Mas Newman e sua equipe reconheceram que muitas dessas mulheres e bebês não tiveram apoio quando receberam alta.
O conceito de manter mães e filhos juntos não é baseado em sentimentalismo, diz Newman. Há evidências que sugerem que pode ser benéfico para as mulheres também. O tratamento para o transtorno por uso de substâncias é notoriamente malsucedido para mulheres que são separadas de seus filhos, diz ele. "Ela está distraída, com o coração partido e culpada, sentindo falta do filho e se sentindo mal por não estar com eles. Não funciona."
Um estudo da Universidade de Manitoba, publicado neste outono no Journal of Epidemiology and Community Health, mostrou que as mulheres tendem a ter taxas mais altas de doenças mentais e diagnósticos de transtorno por uso de substâncias depois que seus filhos foram atendidos.

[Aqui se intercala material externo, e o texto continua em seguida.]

Lemma registerCounterMetric_run (E : Env) (w : World) :
  registerCounterMetric E outboundHTTPRequests
    [MethodTag; APINameTag; StatusTag; StatusClassTag; VersionTag] w =
  Returns (view_Register E w counterView) (log (Registered counterView) w).
Proof.
  unfold registerCounterMetric, bind, view_register, ret.
  change (view_Register E w _) with (view_Register E w counterView).
  destruct (view_Register E w counterView); reflexivity.
Qed.

Lemma init_run (E : Env) (w : World) :
  init E w =
  Returns tt (log (Registered counterView) (log (Registered latencyView) w)).
Proof.
  unfold init, bind.
  rewrite registerLatencyMetric_run, registerCounterMetric_run. reflexivity.
Qed.

Lemma registrations_after_init (w : World) :
  registrations
    (trace (log (Registered counterView) (log (Registered latencyView) w))) =
  registrations (trace w) ++ [latencyView; counterView].
Proof.
  unfold log; cbn [trace]. rewrite <- app_assoc.
  unfold registrations. rewrite flat_map_app. reflexivity.
Qed.

(** C8: [init] registers the latency view with a distribution over the
    bounds 0, 100, 200, 400, 1000, 2000, 4000 and the count view with a
    count aggregation; both are keyed by http_method, api_name,
    http_status_code, http_status_class, version_name, in this order. *)
Theorem init_registers_both_views (E : Env) (w : World) :
  exists w' lv cv,
    init E w = Returns tt w' /\
    registrations (trace w') = registrations (trace w) ++ [lv; cv] /\
    view.Measure lv = outboundHTTPLatency /\
    view.Agg lv = view.Distribution [0; 100; 200; 400; 1000; 2000; 4000] /\
    view.Measure cv = outboundHTTPRequests /\
    view.Agg cv = view.Count /\
    view.TagKeys lv = view.TagKeys cv /\
    map tag.Name (view.TagKeys lv) =
      [ "http_method"; "api_name"; "http_status_code"; "http_status_class";
        "version_name" ].
Proof.
  exists (log (Registered counterView) (log (Registered latencyView) w)),
         latencyView, counterView.
  split; [apply init_run|].
  split; [apply registrations_after_init|].
  repeat apply conj; reflexivity.
Qed.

Elizabeth Wall-Wieler, principal autora do estudo, diz que há necessidade de mais medidas preventivas para apoiar as mulheres antes que elas sejam consideradas incapazes de cuidar de seus filhos. E nos casos em que é necessário que as crianças sejam cuidadas, as mulheres precisam de ajuda para garantir que a separação não leve a uma maior deterioração de sua saúde e bem-estar, pois isso pode dificultar a recuperação da custódia.
"Há muito trauma associado à perda da custódia de uma criança", diz ela.
Rider experimentou isso em primeira mão. Depois que os serviços de proteção à criança intervieram em 2015, sua filha, então com 6 anos, foi colocada aos cuidados do pai e da madrasta de Rider. Enquanto isso, Rider foi para um centro de tratamento em Whitby, Ontário, a mais de 200 quilômetros de distância.
Rider, que tem o nome de seu filho tatuado no antebraço, lembra da dor de ouvir sua filha soluçar: "Eu quero você, mamãe" do outro lado do telefone. Ela lutou contra o desejo de sair correndo imediatamente do centro de tratamento para encontrá-la e confortá-la. Mas ela também sabia que, se quisesse recuperar a custódia, precisava permanecer no programa de um mês.
Outros lhe diziam que a separação era o melhor; ela precisava de tempo para ficar longe de sua filha para se concentrar em si mesma. Mas para Rider, isso não parecia verdade. "Isso não acontece. Eu sou mãe. Não posso me desconectar disso nunca", diz ela.
Rider se considera sortuda por sua filha estar sob os cuidados de familiares. Ela conhece muitas mães lutando contra o vício que não têm ninguém em quem confiar. Ela finalmente recuperou a custódia depois de vários meses, e ela diz que agora está fazendo progressos positivos. Mas mesmo seu tempo relativamente curto de separação teve efeitos duradouros. Rider diz que sua filha ainda fica ansiosa por ser separada dela. Se a opção de ficar com a filha durante o tratamento estivesse disponível para ela, Rider teria procurado ajuda muito antes de os serviços de proteção infantil se envolverem, diz ela. "Eu poderia ter começado a fazer mudanças muito mais cedo."
A proposta da Kingston House of Recovery for Women and Children, que acomodaria 24 mulheres com até dois filhos cada por um período mínimo de seis meses, tem um longo caminho a percorrer antes de se tornar realidade. A equipe por trás disso está buscando o status de caridade e foi prometido um local no centro de Kingston, mas ainda precisa arrecadar fundos e planejar, construir e pessoal.
O que é certo, diz Newman, é que a equipe não terá problemas para preenchê-lo.
"A menos que alguém decida fazer disso uma causa e levá-la adiante, não importa quão valioso, útil ou eficiente seria, ou até mesmo econômico, isso não acontecerá", diz ele.